Heart Cells

Heart disease claims a life every 34 seconds in the United States. The problem is, once a heart is damaged, it cannot repair itself like some other parts of the body. But what if it could regenerate? It’s a possibility that could make heart transplants obsolete. It’s a possibility that may very well be within reach. A new heart beats in Morris’s chest. At one point during his four month wait for a transplant, he was hours away from total organ failure and sure death.

Morris, Heart Transplant Recipient: “When your condition is so delicate that you could leave here at any moment — it is very stressful.”

But what if heart patients didn’t have to wait for donor hearts? What if scar tissue that impedes blood flow could regenerate into healthy beating heart cells? That’s what researchers are close to finding out. They’ve isolated healthy heart cells from baby rats. They’ve bolstered them genetically and then they’re ready for transplant.

Frank Smart, M.D.,: “Then we go in and inject these cells in the area of scar tissue where the heart attack has occurred in an effort to get the cells to regenerate the dead piece of heart so it’ll function again.”
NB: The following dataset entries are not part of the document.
(** * oneTBB task.cpp: wait contexts and the resumable-task protocol

    A shallow embedding of [src/src/tbb/task.cpp].

    - The member functions of [d1::wait_context] run concurrently with
      other threads on the atomic counter [m_ref_count].  They are
      interaction trees over the atomic operations they perform; a
      runner executes a tree against the memory of one wait context,
      lets the other threads interfere before every operation, and
      records what the caller did and saw.
    - The resumable-task functions of namespace [r1] work on objects the
      calling thread owns; they are state-passing functions on a store
      of those objects, with the coroutine swap as an oracle.

    [__TBB_ASSERT] is modelled as checked (a debug build): a violated
    assertion ends the run.  Memory orders are not modelled: every
    atomic operation is one step of an interleaving. *)

From Stdlib Require Import ZArith List Bool Lia.
From ITree Require Import ITree Eq.Shallow.
Import ListNotations.
Import ITreeNotations.
Local Open Scope Z_scope.
Local Open Scope itree_scope.

Set Implicit Arguments.

(** ** Pointers *)

(** Objects live in stores indexed by address; a nullable pointer is an
    [option]. *)
Definition addr := nat.
Definition ptr := option addr.
Bind Scope nat_scope with addr.

Definition ptr_eqb (p q : ptr) : bool :=
  match p, q with
  | Some a, Some b => Nat.eqb a b
  | None, None => true
  | _, _ => false
  end.

(** ** Wait context *)

Module WaitContext.

(** [uint64_t] complement. *)
Definition not64 (f : Z) : Z := Z.land (Z.lnot f) (Z.ones 64).

(** C++ truth value of [r & flag]. *)
Definition has_flag (r flag : Z) : bool := negb (Z.land r flag =? 0).

(** A wait node: the link to the next node and the suspend point to
    resume on notification. *)
Record wait_node : Type := mk_wait_node {
  my_next : ptr;
  my_suspend_point : addr
}.
(** * Vendor Master Dashboard: a shallow embedding of
      [supply_vendor_dashboard.py] and the properties of its field
      extractor, filter engine, basic-mode lookup and loader.

    Modelling boundaries, stated once:
    - a text is a Rocq [string] read as a sequence of code points: the
      character of number n is the code point U+00n, so the texts of the
      model are those over U+0000 to U+00FF (Latin-1), with Python's
      case mapping and white space on that range; code points above
      U+00FF are outside the type;
    - a cell is a Python [str], [int], [bool] or the missing value NaN;
      finite floats are left out (their [str()] is the shortest-repr
      algorithm), and with them the upcast of an all-numeric row to one
      float dtype;
    - pandas is the 1.x / 2.x line: textual columns read from a file have
      dtype [object], hold NaN for a missing cell, and [astype(str)] turns
      that NaN into the text [nan];
    - a frame is positional (labels, then rows of cells) and its labels
      are texts, pairwise distinct: the record carries the proof. What
      the parsers return is a sheet whose headers may be any cell and may
      repeat; a sheet whose headers are all integers makes the
      loader raise; a sheet that mixes texts with other headers, or with
      two headers that strip to the same text, has no frame in the model
      and loading it has the outcome [Beyond];
    - of Python's [re] syntax the literal characters and the dot are
      modelled; a pattern using another special character gets the outcome
      [Beyond] (or [Raise ReError] where it starts with a repeat
      operator). *)

From Stdlib Require Import ZArith String Ascii List Bool Lia DecimalString.
From Stdlib Require Import Sorted.
From stdpp Require Import base option list gmap strings.
(** * The interaction tracker and the evolution engine of js/app.js

    A shallow embedding of the two classes [InteractionTracker] and
    [EvolutionEngine] of the portfolio page, and the properties of them
    that the design notes state.

    Conventions of the embedding.
    - A counter is a JavaScript number that holds an integer or NaN: [num].
      Integers are unbounded here; the source's doubles agree with them
      below 2^53.
    - An object used as a dictionary ([clicks], [timeOnSections],
      [sectionViews]) is a finite map from property names to [num]; a
      lookup [o[k]] also sees the members every object inherits from
      [Object.prototype].
    - [localStorage], the console, the clock and the document are the
      fields of one record, [Browser]; a method is a function that takes
      the receiver and the browser and returns the new receiver and the new
      browser.  [Date.now()] reads the same instant during one callback.
    - A storage primitive can throw; [try]/[catch] is written out where the
      source has it.
    - A stored string that is JSON text is given by the tree it denotes.
      [JSON.stringify] writes [null] for NaN and the infinities and [0] for
      the negative zero, so the tree read back is [stringified] of the tree
      written. *)

From Stdlib Require Import ZArith Floats Uint63.
From stdpp Require Import gmap strings list fin_maps.

Local Open Scope Z_scope.

(* 0.3 and 0.4 denote the nearest doubles, as they do in the source. *)
Set Warnings "-inexact-float".

(** ** Numbers *)

Inductive num : Type :=
| Num (z : Z)
| NaN.

(** [v + 1], the value [v++] stores. *)
Definition incr (v : num) : num :=
  match v with
  | Num z => Num (z + 1)
  | NaN => NaN
  end.

(** [a + b] on numbers. *)
Definition jadd (a b : num) : num :=
  match a, b with
  | Num x, Num y => Num (x + y)
  | _, _ => NaN
  end.

(** [a > b]: false as soon as one side is NaN. *)
Definition jgt (a b : num) : bool :=
  match a, b with
  | Num x, Num y => bool_decide (y < x)
  | _, _ => false
  end.

Definition is_number (v : num) : Prop :=
  match v with
  | Num _ => True
  | NaN => False
  end.

(** The double nearest to an integer (exact below 2^53). *)
Definition to_float (z : Z) : float :=
  if bool_decide (z < 0)
  then PrimFloat.opp (PrimFloat.of_uint63 (Uint63.of_Z (- z)))
  else PrimFloat.of_uint63 (Uint63.of_Z z).

Definition num_float (v : num) : float :=
  match v with
  | Num z => to_float z
  | NaN => PrimFloat.nan
  end.

(** ** Objects used as dictionaries *)

(** The names an ordinary object inherits from [Object.prototype]. *)
Definition Object_prototype : list string :=
  [ "constructor"; "hasOwnProperty"; "isPrototypeOf";
    "propertyIsEnumerable"; "toLocaleString"; "toString"; "valueOf";
    "__defineGetter__"; "__defineSetter__"; "__lookupGetter__";
    "__lookupSetter__"; "__proto__" ].

(** What [o[k]] evaluates to. *)
Inductive property : Type :=
| Own (v : num)      (* an own counter *)
| Inherited          (* a member of Object.prototype: a function or object *)
| Undefined.

Definition get (o : gmap string num) (k : string) : property :=
  match o !! k with
  | Some v => Own v
  | None => if bool_decide (k ∈ Object_prototype) then Inherited else Undefined
  end.

(** [p !== undefined] *)
Definition is_defined (p : property) : bool :=
  match p with
  | Undefined => false
  | _ => true
  end.

(** [o[k]++].  An inherited method converts to NaN, and the assignment
    creates an own property; assigning a number to [__proto__] is ignored
    by its setter. *)
Definition post_increment (o : gmap string num) (k : string) : gmap string num :=
  match get o k with
  | Own v => <[k := incr v]> o
  | Inherited => if bool_decide (k = "__proto__") then o else <[k := NaN]> o
  | Undefined => <[k := NaN]> o
  end.

(** [o[k] += n].  [undefined + n] is NaN.  For a member that [o] only
    inherits the sum is a string (the source text of the member followed
    by the digits of [n]) and the call goes on with it; [num] has no
    strings, so such a step is outside this development: [None].  The
    statements that follow a run of steps say so by assuming the run is
    [Some]. *)
Definition add_assign (o : gmap string num) (k : string) (n : Z)
  : option (gmap string num) :=
  match get o k with
  | Own v => Some (<[k := jadd v (Num n)]> o)
  | Inherited => None
  | Undefined => Some (<[k := NaN]> o)
  end.

(** [o.k] read as a number, for the fixed names the rules use (none of
    them is inherited): a missing property is [undefined], which compares
    and adds as NaN. *)
Definition field (o : gmap string num) (k : string) : num :=
  match o !! k with
  | Some v => v
  | None => NaN
  end.

(** [Object.values(o).reduce((a, b) => a + b, 0)] *)
Definition sum_values (o : gmap string num) : num :=
  map_fold (λ _ b a, jadd a b) (Num 0) o.

(** ** JSON *)

#[warnings="-register-all"]
Inductive json : Type :=
| JNull
| JBool (b : bool)
| JInt (z : Z)
| JReal (f : float)
| JStr (s : string)
| JArr (items : list json)
| JObj (fields : list (string * json)).
(** * httprouter: a shallow embedding of the router, its middleware chain,
      its request-parameter store and its routing tree.

    Go values are modelled as follows.
    - A call either returns or panics: [Go.result].
    - An interface or func value that may be [nil] is an [option].
    - A [map] is a [gmap]; a nil map is [None] where the code tests for it.
    - Code that mutates an object in place returns the new object. *)

From Stdlib Require Import Ascii String.
From stdpp Require Import gmap strings list.

(** ** Outcome of a Go call *)
Module Go.

(** What a panic carries: a value given to [panic], or a run-time error. *)
Inductive panic_value :=
| PanicString (msg : string)
| PanicError (err : string)
| IndexOutOfRange
| NilDereference
| UnlockOfUnlockedMutex.

Inductive result (A : Type) :=
| Return (a : A)
| Panic (v : panic_value)
| Blocked.
Arguments Return {A} a.
Arguments Panic {A} v.
Arguments Blocked {A}.

Definition bind {A B} (r : result A) (k : A -> result B) : result B :=
  match r with
  | Return a => k a
  | Panic v => Panic v
  | Blocked => Blocked
  end.

Definition returns {A} (r : result A) : Prop := exists a, r = Return a.

End Go.

Notation "'do' x <~ c ; k" := (Go.bind c (fun x => k))
(at level 10, x name, c at level 100, k at level 200).

(** ** The middleware chain (middleware.go) *)
Module Chain.
Section Chain.

(** The non-nil values of [http.Handler]. *)
Variable Handler : Type.
Variable DefaultServeMux : Handler.

(** An [http.Handler] interface value; [None] is [nil]. *)
Definition handler := option Handler.

(** A [func(http.Handler) http.Handler] value; [None] is the nil func. A
    func that is not nil is user code: called, it returns a handler, panics
    or does not come back. *)
Definition mwfunc := option (handler -> Go.result handler).

(** The middleware that returns [f h] whenever it is called with [h]. *)
Definition returning (f : handler -> handler) : mwfunc :=
  Some (fun h => Go.Return (f h)).

(** [type Middleware []func(http.Handler) http.Handler] *)
Definition Middleware := list mwfunc.

(** Calling a func value: calling nil panics, any other func does what it
    does. *)
Definition call (m : mwfunc) (h : handler) : Go.result handler :=
  match m with
  | Some f => f h
  | None => Go.Panic Go.NilDereference
  end.

(** [make(Middleware, n)]: a slice of [n] zero values. *)
Definition make (n : nat) : Middleware := replicate n None.

(** [NewMiddleware]: a nil or empty argument list gives [Middleware{}],
    anything else [append(make(Middleware, len(middleware)), middleware...)]. *)
Definition NewMiddleware (middleware : list mwfunc) : Middleware :=
  if Nat.eqb (length middleware) 0 then []
  else make (length middleware) ++ middleware.

(** The loop of [Then]: [for i := len(mw) - 1; i >= 0; i--], with
    [n = i + 1] iterations left. *)
Fixpoint Then_loop (mw : list mwfunc) (n : nat) (final : handler)
  : Go.result handler :=
  match n with
  | 0 => Go.Return final
  | S i =>
      match mw !! i with
      | None => Go.Panic Go.IndexOutOfRange
      | Some m => do final' <~ call m final; Then_loop mw i final'
      end
  end.

Definition Then (mw : Middleware) (h : handler) : Go.result handler :=
  let final := match h with
               | Some _ => h
               | None => Some DefaultServeMux
               end in
  Then_loop mw (length mw) final.
Definition leaseLapsed (run : Run) (asOf : Z) : bool :=
  (status run === running)
  && match leaseExpiresAt run with Some e => e <=? asOf | None => false end.

(** The mutable fields of a run object, assigned in place. *)
Definition assign (r : Run) (st : RunStatus) (res : option TurnResult.t) (att errAtt : Z)
    (token : option string) (expires : option Z) (worker : option string)
    (started finished : option Z) : Run :=
  mkRun (id r) (sessionId r) st (request r) res (deliveryState r) (dedupKey r) att errAtt
    (maxAttempts r) token expires worker (createdAt r) started finished.

Record Store := mkStore {
  runs : jmap string Run;
  byKey : jmap string string;
  settled : list Run;
}.

Definition empty : Store := mkStore [] [] [].

Definition write (s : Store) (r : Run) : Store :=
  mkStore (JMap.set (runs s) (id r) r) (byKey s) (settled s).

(** [maxClaims]: [None] is [Number.POSITIVE_INFINITY]. *)
Variable maxClaims : option Z.

Definition sessionHasRunning (s : Store) (sid : string) : bool :=
  existsb (fun r => (sessionId r === sid) && (status r === running)) (JMap.values (runs s)).

(** [settle]: the terminal listeners are called with the run. *)
Definition settle (s : Store) (r : Run) : Store :=
  if isTerminal (status r) then mkStore (runs s) (byKey s) (settled s ++ [r]) else s.

Record EnqueueInput := mkEnqueue {
  in_sessionId : string;
  in_request : Req;
  in_dedupKey : option string;
  in_maxAttempts : option Z;
}.

Definition truthyKey (k : option string) : option string :=
  match k with Some k => if Str.truthy k then Some k else None | None => None end.

Definition newRun (input : EnqueueInput) (uuid : string) (now : Z) : Run :=
  mkRun uuid (in_sessionId input) pending (in_request input) None None (in_dedupKey input)
    0 0 (default 3 (in_maxAttempts input)) None None None now None None.

Definition enqueue (input : EnqueueInput) (uuid : string) (now : Z) (s : Store)
    : Run * bool * Store :=
  let existing := k ← truthyKey (in_dedupKey input); existingId ← JMap.get (byKey s) k;
                  (* [if (existingId)] *)
                  existingId ← truthyKey (Some existingId); JMap.get (runs s) existingId in
  match existing with
  | Some run => (run, true, s)
  | None =>
      let run := newRun input uuid now in
      let runs' := JMap.set (runs s) (id run) run in
      let byKey' := match truthyKey (in_dedupKey input) with
                    | Some k => JMap.set (byKey s) k (id run)
                    | None => byKey s
                    end in
      (run, false, mkStore runs' byKey' (settled s))
  end.

Definition lease (run : Run) (worker : string) (ttlMs : Z) (token : string) (now : Z) : Run :=
  assign run running (result run) (attempts run + 1) (errorAttempts run) (Some token)
    (Some (now + ttlMs)) (Some worker)
    (Some (default now (startedAt run))) (finishedAt run).

Definition claimable (s : Store) (r : Run) : bool :=
  (status r === pending) && negb (sessionHasRunning s (sessionId r)).

Definition claim (worker : string) (ttlMs : Z) (token : string) (now : Z) (s : Store)
    : option Run * Store :=
  let queue := Arr.sort (Arr.by_key createdAt) (List.filter (claimable s) (JMap.values (runs s))) in
  match queue with
  | [] => (None, s)
  | run :: _ => let run' := lease run worker ttlMs token now in (Some run', write s run')
  end.

Definition claimById (runId worker : string) (ttlMs : Z) (token : string) (now : Z) (s : Store)
    : option Run * Store :=
  match JMap.get (runs s) runId with
  | None => (None, s)
  | Some run =>
      if (status run !== pending) || sessionHasRunning s (sessionId run) then (None, s) else
      let run' := lease run worker ttlMs token now in (Some run', write s run')
  end.

Definition heartbeat (runId token : string) (ttlMs now : Z) (s : Store) : bool * Store :=
  match JMap.get (runs s) runId with
  | None => (false, s)
  | Some run =>
      if (status run !== running) || (leaseToken run !== Some token) then (false, s) else
      (true, write s (assign run (status run) (result run) (attempts run) (errorAttempts run)
                        (leaseToken run) (Some (now + ttlMs)) (workerId run)
                        (startedAt run) (finishedAt run)))
  end.

Definition releaseLease (runId token : string) (s : Store) : bool * Store :=
  match JMap.get (runs s) runId with
  | None => (false, s)
  | Some run =>
      if (status run !== running) || (leaseToken run !== Some token) then (false, s) else
      (true, write s (assign run pending (result run) (attempts run) (errorAttempts run)
                        None None None (startedAt run) (finishedAt run)))
  end.

Definition complete (runId token : string) (res : TurnResult.t) (now : Z) (s : Store)
    : bool * Store :=
  match JMap.get (runs s) runId with
  | None => (false, s)
  | Some run =>
      if leaseToken run !== Some token then (false, s) else
      let run' := assign run done_ (Some res) (attempts run) (errorAttempts run) None None
                    (workerId run) (startedAt run) (Some now) in
      (true, settle (write s run') run')
  end.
The healthy cells have so far been successfully transplanted into pigs- which have hearts very similar to humans. In the meantime, figuring out why our heart cells stop dividing in the first place is an ongoing part of the research.

William Claycomb, Ph.D., Professor of Biochemistry and Molecular Biology, LSU School of Medicine: “The major drawback right now would be the understanding of why these heart cells stop dividing and then devising a way to make them divide again in a controlled way, which we are doing with this microinjection.”

Injecting the isolated cells with custom made genes does bolster them to divide in petrie dishes. Getting the same results in humans is still at least a couple of years away. Only one in twenty patients who need a heart transplant end up getting one, heart donors are that scarce. Having a supply of ready made heart cells on the shelf will greatly reduce the cost and the need for heart transplantation. Performing these procedures on humans is still a couple of years off.